4Ce court exemple nous montre que l’appréhension du territoire peut se faire à partir d’éléments symboliques, et que ces symboles disent comment ces territoires sont pensés, consciemment ou pas. Ils disent également comment ces territoires sont construits, autour de quelles valeurs les acteurs peuvent se rassembler et se reconnaître, ou se déchirer et s’opposer. La première référence au symbole du drapeau de l’équipe de rugby renvoie à un territoire pensé de façon endogène : ce sont les acteurs locaux qui participent à la représentation, à l’animation du territoire. La référence aux antennes paraboliques fait quant à elle écho à un territoire pensé de façon exogène. Le symbole est ici celui d’une culture plus large, une culture « monde » plus globalisante, plus éloignée ou différente « Autre ». Au-delà de ces représentations, le territoire produit également des marqueurs qui se traduisent selon des formes distinctives variées : façons de parler (accent, diction, etc.), façons de s’habiller (en fonction du climat, des cultures, etc.), façon de vivre (habitus)… Nous nous déplaçons donc, un peu à la façon des escargots, si ce n’est avec notre maison sur le dos, tout au moins avec des éléments qui signifient, ou qui masquent, notre identité territoriale.

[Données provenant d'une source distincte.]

(** The machine when tasks start: [kroot] is in use, the first program is in order
    and there is room for it. *)
Record machine_ok (w : world) (shell : list Z) : Prop := {
  mo_wf : mem_wf (w_mem w);
  mo_free : fla_ok (w_free w);
  mo_kroot : owned (w_free w) kroot;
  mo_shell : exists data elf, get_app_data_by_name shell = Some data /\ elf_new data = Some elf /\ elf_ok elf /\ 5 * load_pages (elf_program elf) + 17 <= available_space (w_free w);
}.

Lemma init_safe w shell : machine_ok w shell -> (forall f, base f <-> owned (w_free w) f) -> total = available_space (w_free w) ->
  exists s, task_init kroot get_app_data_by_name elf_new shell (boot w) = Some s /\ safe s.
Proof.
  intros [Hw Hok Hkr (data & elf & Ed & Ee & He & Hav)] Hb Ht. assert (S0 : safe (with_root w)).
  { split; [apply with_root_running| |cbn; lia|by apply Hb|change (vms (with_root w)) with (∅ : gmap Z MemorySet); unfold used; rewrite map_fold_empty; cbn [sys_w with_root]; lia]. exists (fun _ => ∅), (fun _ => []). cbn [vms sys_w with_root]. split; [| | | |done|done].
    - intros v ms. by rewrite lookup_empty.
    - intros v v' f [? Hv]. by rewrite lookup_empty in Hv.
    - intros f. rewrite Hb. split; [by left|]. intros [?|(v & [? Hv] & _)]; [done|]. by rewrite lookup_empty in Hv.
    - intros v f [? Hv]. by rewrite lookup_empty in Hv. }
  destruct (new_kernel_safe (with_root w) S0 ltac:(cbn; lia)) as (s1 & E1 & S1 & P1 & V1 & W1). change (next_pid (with_root w)) with 2 in P1.
  destruct (new_kernel_safe s1 S1 ltac:(lia)) as (s2 & E2 & S2 & P2 & V2 & W2).
  assert (E : task_init kroot get_app_data_by_name elf_new shell (boot w) = ' (t, s) ← new_user kroot get_app_data_by_name elf_new shell s2; spawn t s).
  { assert (E0 : spawn (new_kernel (boot w)).1 (new_kernel (boot w)).2 = Some (with_root w)) by done. unfold task_init. rewrite (surjective_pairing (new_kernel (boot w))), E0. cbn [mbind option_bind].
    rewrite (surjective_pairing (new_kernel (with_root w))), E1. cbn [mbind option_bind]. rewrite (surjective_pairing (new_kernel s1)), E2. done. }
  rewrite E. unfold new_user. rewrite Ed. cbn [mbind option_bind]. rewrite W2, W1. change (sys_w (with_root w)) with w.
  destruct (new_world elf_new data elf kroot w Ee He Hw Hok Hkr Hav) as (ms0 & w0 & ms & w' & tabs & V & -> & El & H & W & A & _). cbn [mbind option_bind]. rewrite El. cbn [mbind option_bind].
  destruct (root_alive s2 (sf_running s2 S2)) as (kr & Hr & Hz). assert (Ew : sys_w s2 = w) by (by rewrite W2, W1).
  destruct (start_user s2 1 kr ms w' tabs V S2 Hr Hz ltac:(lia) ltac:(lia) H) as (s' & Es & Hs' & _); [by rewrite Ew|by rewrite Ew|].
  unfold alloc_vm, alloc_task in *. cbn [snd] in Es. cbn [mbind option_bind]. change (next_pid (s2 <| vms := _ |> <| next_vm := _ |> <| sys_w := _ |>)) with (next_pid s2) in *.
  exists s'. split; [exact Es|done].
Qed.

5Animateur et géographe, praticien et chercheur, à l’écoute attentive des évolutions du champ de l’intervention sociale, il nous a semblé utile de brosser un paysage de ce que l’on nomme l’animation territoriale, une animation ancrée sur des espaces déterminés et construite de façon opérationnelle en fonction de ces espaces.
6Pour ce faire, nous discuterons dans la première partie, « Animer le territoire », de la notion de territoire, ce sera alors le géographe plus que l’animateur qui s’exprimera afin d’éclairer les arcanes de ce concept. Nous donnerons ensuite la parole à l’animateur qui tentera dans la seconde partie, « Territorialiser l’animation », de nourrir cette notion d’animation territoriale et d’identifier les modes d’intervention de celle-ci.
Notes de bas de page
1 Publié dans Le Monde électronique daté du mois d’avril 2013.
Le texte seul est utilisable sous licence Licence OpenEdition Books. Les autres éléments (illustrations, fichiers annexes importés) sont « Tous droits réservés », sauf mention contraire.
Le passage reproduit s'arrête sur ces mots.